Every wave brings something new to the shores.  There is always something.  Think of the countless miles of open shoreline around the globe; untouched, possibly unseen and what may lay there, undiscovered. 

Upon my return to Calgary and having to describe what has been my most recent and the last of my destinations is the most challenging of my trip.  I feel beyond blessed to have found Josh, Kamoka and be welcomed into the ongoing and ever-growing family that is the heart of the pearl farm in Ahe.

Forgive me for not writing this entry while still in the heat of the moment.  I tried, believe me, I did.  Every time I placed my laptop in front of me to write this post, there was always something, something that was so opportunistic that I had to put the computer away.  It may have been as simple as learning how to properly cut fillets off a just-caught fish or watch the sting rays jump like humpbacks in the middle of the lagoon, or just lying at night under the ink black sky to try and remember the constellations I learned while sailing, but whatever it was, I couldn’t do it in my living room the first night I got home.  So here I am, back, a bit rested and eager to try and encapsulate the emotion and experience that gives these undeniably spectacular pearls life. 

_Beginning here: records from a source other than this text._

(** * GoDiverse task manager: the client-side synchronisation engine

    A shallow embedding of the React components [UserSelector], [TodoList]
    and [Notification] and of [lib/notificationUtils], followed by the
    properties of the task collection, the assignment operations, the
    notification feed and the filter engine.

    Conventions of the embedding.
    - A JavaScript [number] that holds a row id, a counter or a time value
      is a [Z]; a time value that is [NaN] is [None].
    - A JavaScript string is a [string]; a character stands for a UTF-16
      code unit below 256.
    - [T | null] is [option T]; truthiness of such a value is written out
      ([truthy], [truthyb]).
    - The remote store is not part of the program: it is an interface
      ([Supabase.Client]) over an arbitrary store state, and every call the
      program makes is recorded in a log of [Request]s.
    - An [async] function is a computation in the monad [Async]: store
      state, call log and component state are threaded, and a JavaScript
      [throw] is the completion [Throw]. *)

From Stdlib Require Import ZArith List String Ascii Bool Lia Sorted.
Import ListNotations.

Local Open Scope string_scope.
Local Open Scope Z_scope.

(* ===================================================================== *)
(** ** The JavaScript runtime                                            *)
(* ===================================================================== *)

Module JS.

(** [!!x] for [x : string | null]: [null] and the empty string are falsy. *)
Definition truthy (x : option string) : bool :=
  match x with
  | None => false
  | Some s => negb (String.length s =? 0)%nat
  end.

(** [!!x] for [x : boolean | null]. *)
Definition truthyb (x : option bool) : bool :=
  match x with
  | None => false
  | Some b => b
  end.

(** [a || b] on strings. *)
Definition or_else (x : option string) (d : string) : string :=
  match x with
  | Some s => if (String.length s =? 0)%nat then d else s
  | None => d
  end.

(** [a === b] for [a : string | null] and [b : string | undefined]:
    [null] and [undefined] are different values. *)
Definition strict_eq (a b : option string) : bool :=
  match a, b with
  | Some x, Some y => String.eqb x y
  | _, _ => false
  end.

(** WhiteSpace and LineTerminator code units below 256: TAB, LF, VT, FF,
    CR, SP and NBSP. *)
Definition isWhiteSpace (c : ascii) : bool :=
  let n := nat_of_ascii c in
  ((9 <=? n) && (n <=? 13) || (n =? 32) || (n =? 160))%nat.

Fixpoint trimStart (s : string) : string :=
  match s with
  | EmptyString => EmptyString
  | String c s' => if isWhiteSpace c then trimStart s' else s
  end.

Fixpoint trimEnd (s : string) : string :=
  match s with
  | EmptyString => EmptyString
  | String c s' =>
      match trimEnd s' with
      | EmptyString => if isWhiteSpace c then EmptyString
                       else String c EmptyString
      | r => String c r
      end
  end.

(** [String.prototype.trim]. *)
Definition trim (s : string) : string := trimEnd (trimStart s).

(** [s.includes(search)]. *)
Fixpoint includes (s search : string) : bool :=
  if String.prefix search s then true
  else match s with
       | EmptyString => false
       | String _ s' => includes s' search
       end.

(** The two facts about its environment that a [Date] depends on: how a
    date string parses ([Date.parse], [None] for an invalid date) and the
    local time zone adjustment of ECMA-262 (offset in milliseconds at a
    time value; the flag says whether the time value is UTC). *)
Class Runtime := {
  Date_parse : string -> option Z;
  LocalTZA : Z -> bool -> Z
}.

Section Date.
Context {rt : Runtime}.

Definition msPerDay : Z := 86400000.

Definition Day (t : Z) : Z := t / msPerDay.

Definition MakeTime (hour min sec ms : Z) : Z :=
  hour * 3600000 + min * 60000 + sec * 1000 + ms.

Definition MakeDate (day time : Z) : Z := day * msPerDay + time.

Definition TimeClip (t : Z) : option Z :=
  if Z.abs t >? 8640000000000000 then None else Some t.

Definition LocalTime (t : Z) : Z := t + LocalTZA t true.

Definition UTC (t : Z) : Z := t - LocalTZA t false.

(** [new Date(s)]: the time value of the new object. *)
Definition Date_of_string (s : string) : option Z :=
  match Date_parse s with
  | Some t => TimeClip t
  | None => None
  end.

(** [d.setHours(hour, min, sec, ms)]: the new time value of [d]. *)
Definition setHours (d : option Z) (hour min sec ms : Z) : option Z :=
  match d with
  | None => None
  | Some t =>
      TimeClip (UTC (MakeDate (Day (LocalTime t)) (MakeTime hour min sec ms)))
  end.

(** [a < b] on two [Date]s: false as soon as one is invalid. *)
Definition Date_lt (a b : option Z) : bool :=
  match a, b with
  | Some x, Some y => x <? y
  | _, _ => false
  end.

(** [a.getTime() === b.getTime()]: [NaN] equals nothing. *)
Definition getTime_eq (a b : option Z) : bool :=
  match a, b with
  | Some x, Some y => x =? y
  | _, _ => false
  end.

End Date.

End JS.

(* ===================================================================== *)
(** ** lib/schema: the rows of the two tables                            *)
(* ===================================================================== *)

Module Todos.

(** [Database['public']['Tables']['todos']['Row']]. *)
Record Row := {
  id : Z;
  inserted_at : string;
  is_complete : option bool;
  task : option string;
  user_id : string;
  assigned_to : option string;
  due_date : option string;
  created_by : string
}.

(** The object literal that [addTodo] inserts. *)
Record Insert := {
  ins_task : string;
  ins_user_id : string;
  ins_assigned_to : option string;
  ins_due_date : option string;
  ins_created_by : string
}.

You may want to grab a glass of wine. 

I slept a total of 45 minutes the night before I took my flight to Ahe.  I was departing at 06:00 hrs and although I was jetlagged from my international dateline cross, I was mostly really excited.  I was packed and had finally found some oranges and apples to bring along with me to share with all at the farm. 

It’s a quick trip to Ahe.  It is a very small lagoon, sits north and a bit east of Tahiti Nui, the main island and is in the Tuamotu Atoll.  The airplane is small and does not have assigned seating which I like because if you get a window seat on a clear day you can see the details of the atoll as you land, but more specifically, the colors.

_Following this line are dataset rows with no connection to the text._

(** * PNLFS: a shallow embedding of [src/pnlfs.c]

    The kernel module keeps three pieces of mutable state per mounted
    volume: the [pnlfs_sb_info] (counters and the two in-memory free
    bitmaps), the in-memory inodes handed out by [iget_locked], and the
    block buffers obtained through [sb_bread].  Every C function of the
    module becomes a function over that state.

    Conventions.
    - C integers are [Z]; the wrap-around of a fixed-width type is written
      out ([u16], [u32], [u64]).  The target is a Linux LP64 kernel:
      [sizeof(long) = 8], [int] is 32 bits.
    - A block buffer is a [list Z] of bytes; array indices and byte offsets
      are [nat].  An access that leaves the buffer is undefined in C: here
      a read outside the buffer sees the byte 0 and a write outside it is
      dropped (stdpp's list insert).
    - A [struct inode *] is represented by its inode number, the key of the
      inode cache; [None] stands for [NULL].
    - A function returns [None] when the C code does not return at all on
      that input: a loop that never exits, or a dereference of [NULL] or of
      an inode pointer that is not live.
    - What belongs to the host is left out: the dentry cache ([d_add],
      [d_invalidate]), dirty marks and write-back ([pnlfs_write_inode],
      [pnlfs_sync_fs]), time stamps, memory exhaustion, and eviction from
      the inode cache (an inode once read stays cached). *)

From Stdlib Require Import ZArith Lia.
From stdpp Require Import base option list gmap.

Open Scope Z_scope.

(** ** Constants *)

(** Modelled from the spec: [pnlfs.h] is not part of the sources.  The spec
    gives the baseline block size of 4096 bytes, a directory entry
    [{inode: u32, filename: bytes[FILENAME_LEN]}], a 16-byte inode record and
    [MAX_DIR_ENTRIES = BLOCK_SIZE / sizeof(dir_entry)]; with 28-byte file
    names an entry has 32 bytes and a directory block holds 128 of them. *)
Definition PNLFS_BLOCK_SIZE : Z := 4096.
Definition PNLFS_FILENAME_LEN : Z := 28.
Definition PNLFS_MAX_DIR_ENTRIES : Z := 128.
Definition sizeof_pnlfs_inode : Z := 16.
Definition sizeof_pnlfs_file : Z := 4 + PNLFS_FILENAME_LEN.

(** [#define PNLFS_WORD_SIZE sizeof(long)] and the two derived macros. *)
Definition PNLFS_WORD_SIZE : Z := 8.
Definition PNLFS_NR_WORDS_IN_BLOCK : Z := PNLFS_BLOCK_SIZE / PNLFS_WORD_SIZE.
Definition PNLFS_NR_INODES_IN_BLOCK : Z := PNLFS_BLOCK_SIZE / sizeof_pnlfs_inode.

(** File-type bits of [<linux/stat.h>]. *)
Definition S_IFMT : Z := 61440.
Definition S_IFDIR : Z := 16384.
Definition S_IFREG : Z := 32768.
Definition S_ISDIR (m : Z) : bool := bool_decide (Z.land m S_IFMT = S_IFDIR).
Definition S_ISREG (m : Z) : bool := bool_decide (Z.land m S_IFMT = S_IFREG).

(** [<linux/fs.h>]: directory entry types passed to [dir_emit]. *)
Definition DT_UNKNOWN : Z := 0.
Definition DT_DIR : Z := 4.
Definition DT_REG : Z := 8.

(** ** C integer arithmetic *)

Definition u16 (x : Z) : Z := x mod 2 ^ 16.
Definition u32 (x : Z) : Z := x mod 2 ^ 32.
Definition u64 (x : Z) : Z := x mod 2 ^ 64.

(** The [int] expression [1 << k] for a shift count [0 <= k <= 31], as the
    kernel is compiled (gcc, [-fno-strict-overflow]): [1 << 31] is
    [INT_MIN].  Larger counts are undefined and never passed. *)
Definition int_shl1 (k : Z) : Z := if decide (k < 31) then 2 ^ k else - 2 ^ 31.

(** Conversion of an [int] operand to [unsigned long] (sign extension). *)
Definition ulong_of_int (x : Z) : Z := u64 x.

(** The mask [(1 << k)] of the bitmap tests, and [~(1 << k)] of the bitmap
    clears, both as [unsigned long] operands. *)
Definition bit_mask (k : Z) : Z := ulong_of_int (int_shl1 k).
Definition clear_mask (k : Z) : Z := ulong_of_int (Z.lnot (int_shl1 k)).

(** ** Superblock information *)

(** [struct pnlfs_sb_info]: the seven counters are [uint32_t]; a bitmap is an
    array of [unsigned long] words, [nr_ifree_blocks * PNLFS_NR_WORDS_IN_BLOCK]
    (resp. [nr_bfree_blocks * ...]) of them as allocated by [pnlfs_fill_super]. *)
Record pnlfs_sb_info := mk_sbi {
  nr_blocks : Z;
  nr_inodes : Z;
  nr_istore_blocks : Z;
  nr_ifree_blocks : Z;
  nr_bfree_blocks : Z;
  nr_free_inodes : Z;
  nr_free_blocks : Z;
  ifree_bitmap : list Z;
  bfree_bitmap : list Z
}.

Definition with_ifree_bitmap (s : pnlfs_sb_info) (bm : list Z) : pnlfs_sb_info :=
  mk_sbi (nr_blocks s) (nr_inodes s) (nr_istore_blocks s) (nr_ifree_blocks s)
         (nr_bfree_blocks s) (nr_free_inodes s) (nr_free_blocks s)
         bm (bfree_bitmap s).

Definition with_bfree_bitmap (s : pnlfs_sb_info) (bm : list Z) : pnlfs_sb_info :=
  mk_sbi (nr_blocks s) (nr_inodes s) (nr_istore_blocks s) (nr_ifree_blocks s)
         (nr_bfree_blocks s) (nr_free_inodes s) (nr_free_blocks s)
         (ifree_bitmap s) bm.

Definition with_nr_free_inodes (s : pnlfs_sb_info) (n : Z) : pnlfs_sb_info :=
  mk_sbi (nr_blocks s) (nr_inodes s) (nr_istore_blocks s) (nr_ifree_blocks s)
         (nr_bfree_blocks s) n (nr_free_blocks s)
         (ifree_bitmap s) (bfree_bitmap s).

Definition with_nr_free_blocks (s : pnlfs_sb_info) (n : Z) : pnlfs_sb_info :=
  mk_sbi (nr_blocks s) (nr_inodes s) (nr_istore_blocks s) (nr_ifree_blocks s)
         (nr_bfree_blocks s) (nr_free_inodes s) n
         (ifree_bitmap s) (bfree_bitmap s).

(** Number of set bits of a bitmap word and of a bitmap. *)
Fixpoint popcount_pos (p : positive) : Z :=
  match p with
  | xH => 1
  | xO q => popcount_pos q
  | xI q => 1 + popcount_pos q
  end.

Definition popcount_word (w : Z) : Z :=
  match w with
  | Zpos p => popcount_pos p
  | _ => 0
  end.

Definition popcount (bm : list Z) : Z :=
  foldr (fun w acc => popcount_word w + acc) 0 bm.

(** Bit [i] of a bitmap, numbered as the allocators number resources:
    64 bits to a word. *)
Definition bitmap_bit (bm : list Z) (i : Z) : bool :=
  Z.testbit (default 0 (bm !! Z.to_nat (i / 64))) (i mod 64).

(** ** Bitmap allocator *)

(** [while ( *cur == 0) { ++cur; if (cur == last) cur = bitmap; }]
    entered with [cur = bitmap]: the index of the first non-zero word among
    the [n] words before [last].  When they are all zero the cursor is back
    at the start with nothing changed, and the loop never exits. *)
Fixpoint scan_words (bm : list Z) (n : nat) (cur : nat) : option nat :=
  match n with
  | O => None
  | S n' =>
      w ← bm !! cur;
      if decide (w = 0) then scan_words bm n' (S cur) else Some cur
  end.

(** [for (bit_trg = 1; !( *cur & (1 << (bit_trg - 1))); ++bit_trg) ;]
    run for shift counts up to 31. *)
Fixpoint scan_bit (w : Z) (fuel : nat) (bit_trg : Z) : option Z :=
  match fuel with
  | O => None
  | S fuel' =>
      if decide (Z.land w (bit_mask (bit_trg - 1)) = 0)
      then scan_bit w fuel' (bit_trg + 1)
      else Some bit_trg
  end.

Definition get_next_ifree (s : pnlfs_sb_info) : option (Z * pnlfs_sb_info) :=
  if decide (nr_free_inodes s = 0) then Some (0, s)
  else
    cur ← scan_words (ifree_bitmap s)
          (Z.to_nat (nr_ifree_blocks s * PNLFS_NR_WORDS_IN_BLOCK)) 0%nat;
    w ← ifree_bitmap s !! cur;
    bit_trg ← scan_bit w 32 1;
    Some (u64 (Z.of_nat cur * PNLFS_WORD_SIZE * 8 + bit_trg - 1),
          with_nr_free_inodes
            (with_ifree_bitmap s
               (<[cur := Z.land w (clear_mask (bit_trg - 1))]> (ifree_bitmap s)))
            (u32 (nr_free_inodes s - 1))).

Definition get_next_bfree (s : pnlfs_sb_info) : option (Z * pnlfs_sb_info) :=
  if decide (nr_free_blocks s = 0) then Some (0, s)
  else
    cur ← scan_words (bfree_bitmap s)
          (Z.to_nat (nr_bfree_blocks s * PNLFS_NR_WORDS_IN_BLOCK)) 0%nat;
    w ← bfree_bitmap s !! cur;
    bit_trg ← scan_bit w 32 1;
    Some (u32 (Z.of_nat cur * PNLFS_WORD_SIZE * 8 + bit_trg - 1),
          with_nr_free_blocks
            (with_bfree_bitmap s
               (<[cur := Z.land w (clear_mask (bit_trg - 1))]> (bfree_bitmap s)))
            (u32 (nr_free_blocks s - 1))).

Ahe’s airport is anything but.  There is a landing strip just long enough for the one plane to land and take off again, which happens three times a week.  It is about 10 meters from the open air tarmac to the ‘gate’ (which really is just like a wooden gate on a fence) and you stand behind there until the luggage is passed through by the ground staff.  To de-plane in Ahe takes all of about 10 minutes and could only be complicated if it was operated by Air Canada.  Everyone (including the pilot who will be departing in 15 minutes) is eager to get to ‘the bar’ for a quick Heineken or Hinano (Polynesia’s local brew) before venturing off whether it be by air or water. 

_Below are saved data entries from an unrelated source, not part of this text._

(** With every kept timestamp at most [b] and enough checks left to let
    a second go by since [b], the gate opens. *)
Lemma gate_opens (fuel : nat) :
  forall (c : client) (b : Z),
    between_calls c ->
    Forall (fun r => r <= b) (_requestsMade c) ->
    (1 <= fuel)%nat ->
    b + second <= clock c + 100000 * (Z.of_nat fuel - 1) ->
    exists c',
      gate elapse fuel c = Some c'
      /\ between_calls c' /\ clock c <= clock c'
      /\ dispatched c' = dispatched c.
Proof.
  induction fuel as [|fuel IH]; intros c b Inv Hb Hf Hclock; [lia|].
  cbn [gate].
  destruct (check_between_calls c Inv) as [Inv1 [Hc1 [Hd1 Hincl]]].
  pose proof (check_verdict c) as V.
  destruct (_exceededRateLimit elapse c) as [exceeded c1] eqn:E.
  cbn [fst snd] in *.
  destruct exceeded.
  - assert (Forall (fun r => r <= b) (_requestsMade c1)) as Hb1.
    { apply Forall_forall. intros r Hr. rewrite Forall_forall in Hb.
      apply Hb, Hincl, Hr. }
    assert (between_calls (sleep elapse 100000 c1)
            /\ clock c1 + 100000 <= clock (sleep elapse 100000 c1)) as [Inv2 Hc2].
    { split.
      - apply (between_calls_later c1); [simpl; lia | reflexivity | reflexivity | exact Inv1].
      - simpl. lia. }
    destruct fuel as [|fuel'].
    + exfalso. unfold _exceededRateLimit, now in E.
      rewrite (evict_all (clock (pass elapse c)) b) in E.
      * simpl in E. discriminate.
      * exact Hb.
      * simpl in *. lia.
    + destruct (IH (sleep elapse 100000 c1) b Inv2 Hb1 ltac:(lia) ltac:(lia))
        as [c' [Hg [Inv' [Hc' Hd']]]].
      exists c'. split; [exact Hg|]. split; [exact Inv'|].
      split; [lia|]. rewrite Hd'. simpl. exact Hd1.
  - exists c1. repeat split; try assumption; apply Inv1.
Qed.

(** A new dispatch at [d], no earlier than the moment the gate opened
    with at most two timestamps kept, keeps every interval of one second
    at three dispatches or fewer. *)
Lemma dispatch_rate (c1 : client) (d : Z) :
  between_calls c1 ->
  (List.length (_requestsMade c1) < 3)%nat ->
  clock c1 <= d ->
  forall t, (sent_within_last_second t (dispatched c1 ++ [d]) <= 3)%nat.
Proof.
  intros [I1 [I2 [I3 I4]]] Hlen Hd t. rewrite sent_app_one.
  destruct ((t - second <? d) && (d <=? t)) eqn:E.
  - apply andb_prop in E. destruct E as [E1 E2].
    apply Z.ltb_lt in E1. apply Z.leb_le in E2.
    pose proof (sent_le_count_gt t (dispatched c1)) as H1.
    pose proof (count_gt_antitone (d - second) (t - second) (dispatched c1)
                                  ltac:(lia)) as H2.
    pose proof (I3 (d - second) ltac:(lia)) as H3.
    pose proof (count_gt_le_length (d - second) (_requestsMade c1)) as H4.
    lia.
  - pose proof (I4 t). lia.
Qed.

(** One call of [_get] with fuel for eleven checks: it answers, and
    leaves the invariant (after a success) or at least the rate bound
    (after a failing status). *)
Lemma get_between_calls (fuel i : nat) (c : client) :
  (11 <= fuel)%nat ->
  between_calls c ->
  match _get elapse http_ok fuel i c with
  | (Ret _, c') =>
      between_calls c'
      /\ List.length (dispatched c') = S (List.length (dispatched c))
  | (Raise _, c') =>
      forall t, (sent_within_last_second t (dispatched c') <= 3)%nat
  | (Timeout, _) => False
  end.
Proof.
  intros Hfuel Inv. unfold _get.
  destruct (gate_opens fuel c (clock c) Inv (proj1 Inv) ltac:(lia)
                       ltac:(unfold second; lia))
    as [c1 [Hg [Inv1 [Hc1 Hd1]]]].
  rewrite Hg.
  destruct (gate_passes fuel c c1 Hg) as [Hlen _]. unfold _rateLimit in Hlen.
  assert (forall t,
             (sent_within_last_second
                t (dispatched c1 ++ [clock (pass elapse c1)]) <= 3)%nat) as Hrate
    by (apply dispatch_rate; [exact Inv1 | lia | apply pass_clock]).
  destruct (http_ok i).
  - unfold now. cbn [fst snd clock ticks dispatched _requestsMade pass].
    destruct Inv1 as [I1 [I2 [I3 I4]]].
    set (d := clock c1 + Z.of_N (elapse (ticks c1))) in *.
    set (t4 := d + Z.of_N (elapse (S (ticks c1)))).
    set (t5 := t4 + Z.of_N (elapse (S (S (ticks c1))))).
    assert (clock c1 <= d /\ d <= t5) as [Hd Ht5] by (unfold t5, t4, d; lia).
    split; [|rewrite length_app, Hd1; simpl; lia].
    unfold between_calls. cbn [clock dispatched _requestsMade].
    repeat split.
    + apply Forall_app. split.
      * eapply Forall_le_trans; [ | exact I1 ]; lia.
      * repeat constructor. lia.
    + apply Forall_app. split.
      * eapply Forall_le_trans; [ | exact I2 ]; lia.
      * repeat constructor. exact Ht5.
    + intros x Hx. rewrite !count_gt_app.
      pose proof (I3 x ltac:(lia)) as H3.
      unfold count_gt at 2 4. simpl.
      destruct (Z.gtb_spec d x), (Z.gtb_spec t5 x); simpl; lia.
    + exact Hrate.
  - exact Hrate.
Qed.

Lemma session_rate (fuel n : nat) :
  (11 <= fuel)%nat ->
  forall (i : nat) (c : client),
    between_calls c ->
    fst (session elapse http_ok fuel n i c) <> Timeout
    /\ (fst (session elapse http_ok fuel n i c) = Ret tt ->
        List.length (dispatched (snd (session elapse http_ok fuel n i c)))
        = (List.length (dispatched c) + n)%nat)
    /\ (forall t,
           (sent_within_last_second
              t (dispatched (snd (session elapse http_ok fuel n i c))) <= 3)%nat).
Proof.
  intros Hfuel. induction n as [|n IH]; intros i c Inv.
  - simpl. repeat split; [discriminate | lia | apply Inv].
  - cbn [session]. pose proof (get_between_calls fuel i c Hfuel Inv) as G.
    destruct (_get elapse http_ok fuel i c) as [[[]| e |] c'].
    + destruct G as [Inv' Hlen]. destruct (IH (S i) c' Inv') as [H1 [H2 H3]].
      repeat split; [exact H1 | | exact H3].
      intros Hr. rewrite (H2 Hr), Hlen. lia.
    + cbn [fst snd]. repeat split; [discriminate | discriminate | exact G].
    + destruct G.
Qed.

End Timing.

Lemma fresh_between_calls (t0 : Z) : between_calls (fresh t0).
Proof.
  unfold between_calls, fresh. cbn [clock dispatched _requestsMade].
  split; [constructor|]. split; [constructor|].
  split; intros; unfold count_gt, sent_within_last_second; simpl; lia.
Qed.

(** C6: in every run of a client, whatever time each step takes and
    whichever request fails, no interval [(t - 1 s, t]] holds more than
    three dispatched requests; the gate needs at most eleven checks, and
    it lets a request through only when fewer than three timestamps, all
    of the last second, are kept. *)
Theorem at_most_three_per_second
    (elapse : nat -> N) (http_ok : nat -> bool) (t0 : Z) (n k : nat) :
  fst (session elapse http_ok (11 + k) n 0 (fresh t0)) <> Timeout
  /\ (fst (session elapse http_ok (11 + k) n 0 (fresh t0)) = Ret tt ->
      List.length (dispatched (snd (session elapse http_ok (11 + k) n 0 (fresh t0))))
      = n)
  /\ (forall t,
         (sent_within_last_second
            t (dispatched (snd (session elapse http_ok (11 + k) n 0 (fresh t0))))
          <= 3)%nat)
  /\ (forall (fuel : nat) (c c' : client),
         gate elapse fuel c = Some c' ->
         Z.of_nat (List.length (_requestsMade c')) < _rateLimit
         /\ Forall (fun r => clock c' - second < r) (_requestsMade c')).
Proof.
  destruct (session_rate elapse http_ok (11 + k) n ltac:(lia) 0%nat (fresh t0)
                         (fresh_between_calls t0)) as [H1 [H2 H3]].
  repeat split.
  - exact H1.
  - exact H2.
  - exact H3.
  - exact (proj1 (gate_passes elapse fuel c c' H)).
  - exact (proj2 (gate_passes elapse fuel c c' H)).
Qed.

(** Five requests on an infinitely fast machine: three leave at once,
    the fourth a full second later. *)
Lemma at_most_three_per_second_witness :
  dispatched (snd (session instant always_ok 11 5 0 (fresh 0)))
  = [0; 0; 0; 1000000; 1000000]
  /\ (sent_within_last_second
        1000000 (dispatched (snd (session instant always_ok 11 5 0 (fresh 0))))
      <= 3)%nat
  /\ (forall c', gate instant 11 (fresh 0) = Some c' ->
                 Z.of_nat (List.length (_requestsMade c')) < _rateLimit).
Proof.
  pose proof (at_most_three_per_second instant always_ok 0 5 0) as [_ [_ [H G]]].
  split; [reflexivity|]. split.
  - exact (H 1000000).
  - intros c' Hc'. exact (proj1 (G 11%nat (fresh 0) c' Hc')).
Defined.

End GateProps.

Module JobProps.
Import Py Calendar CustomPubMed ArticleLoader Windows Job.
Local Open Scope Z_scope.

(** *** Rules of the triples *)

Lemma triple_ret {A} (P : job -> Prop) (a : A) (Q : A -> job -> Prop)
    (E : job -> Prop) :
  (forall j, P j -> Q a j) -> triple P (jret a) Q E.
Proof. intros H j Hj. exact (H j Hj). Qed.

Lemma triple_bind {A B} (P : job -> Prop) (m : J A) (Q : A -> job -> Prop)
    (k : A -> J B) (Q' : B -> job -> Prop) (E : job -> Prop) :
  triple P m Q E ->
  (forall a, triple (Q a) (k a) Q' E) ->
  triple P (jbind m k) Q' E.
Proof.
  intros Hm Hk j Hj. unfold jbind. specialize (Hm j Hj).
  destruct (m j) as [[a| e |] j']; [|exact Hm|exact Hm].
  exact (Hk a j' Hm).
Qed.

Lemma triple_write (P : job -> Prop) (f : loader -> loader)
    (Q : unit -> job -> Prop) (E : job -> Prop) :
  (forall j, P j ->
             Q tt {| current := f (current j);
                     history := history j ++ [f (current j)];
                     requests := requests j |}) ->
  triple P (write f) Q E.
Proof. intros H j Hj. exact (H j Hj). Qed.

Embarrassed by the amount of luggage I have brought, I wait patiently for both my oversized red suitcase to pass through the pick-up window and Laurent, the man who is retrieving me from the airport.  There is no mistaking him when he finally appears.  Most people live in swim shorts here, but Laurent is masculine, French, tanned, and doesn’t wear a shirt.  Well, actually, correction…. He does wear a shirt, but it’s tied on his head.  He’s barefoot, as always, and greets me with the 2 cheek kiss and throws my suitcase over one should and grabs my computer bag with his free hand.  He tells me we need to make a stop before we get in the boat.  He walks faster than me even though he’s barefoot and walking across burrs, rocks and sharp plants.  There is nowhere to ‘go’ at the airport other than the bar, so as I glance at my watch which reads 8:30 (am) and quickly scan the crowd filling the 4 patio tables, Laurent hands me a beer. 

The sun is peaking out.  The water is clearer and more turquoise than I remember, and as we get in the speed boat, it’s calm.  From the airport to the farm is about 40 minutes, but such a welcoming 40 minutes it is.  The wind and salt is so refreshing on the skin. 

Arriving at Kamoka feels a bit like going home.  I don’t know everyone; the staff changes every couple of months.  This isn’t the kind of high turnover you’re thinking – The pearl farm hosts many new faces that volunteer through an organization called W.W.O.O.F (World-Wide Opportunities on Organic Farms – http://www.wwoof.org/newsite08/wlist.asp) Climbing from the boat to the work deck gets easier with practice.  Heiarrii, who has been working at the farm for just over 5 years is a gentleman and greets me shyly, which is quickly followed by introductions to all the volunteers who are appearing from behind posts and out of the water like the curious munchkins in the land of Oz.  There are 4 men.  Maurice is first to introduce himself.  He’s tanned, blonde and has a European accent that I do not recognize, but his English is perfect.  Maurice has been at the farm since Christmas, but been W.W.O.O.F-ing for a long while.  He says that many of his other job posts have been all about high production and loves the lifestyle at the farm, because that’s exactly what it is.  A Lifestyle.  He and Kamoka seem to be a really good match.  Andre quickly introduces himself next.  Andre is really fascinating in conversation.  He is volunteering for 6 weeks before heading back to California to prep for his LSAT’s.  I later learn that he was born in Russia, speaks Russian, is interested in studying international law and is there to practice his French.  I must admit that first meeting him I was puzzled how he wasn’t sun burnt after a few weeks here.  Red-haired fair-skinned people don’t usually do very well in constant sun, but Andre was fairing just fine.  (No pun intended)  Travis was preparing the day’s meal and although his hands were covered with fish insides he introduced himself and continued preparing the days sashimi and fish salad.  Ben is from Berlin.  He keeps mostly to himself, reading in German but still follows all the conversations happening around him. 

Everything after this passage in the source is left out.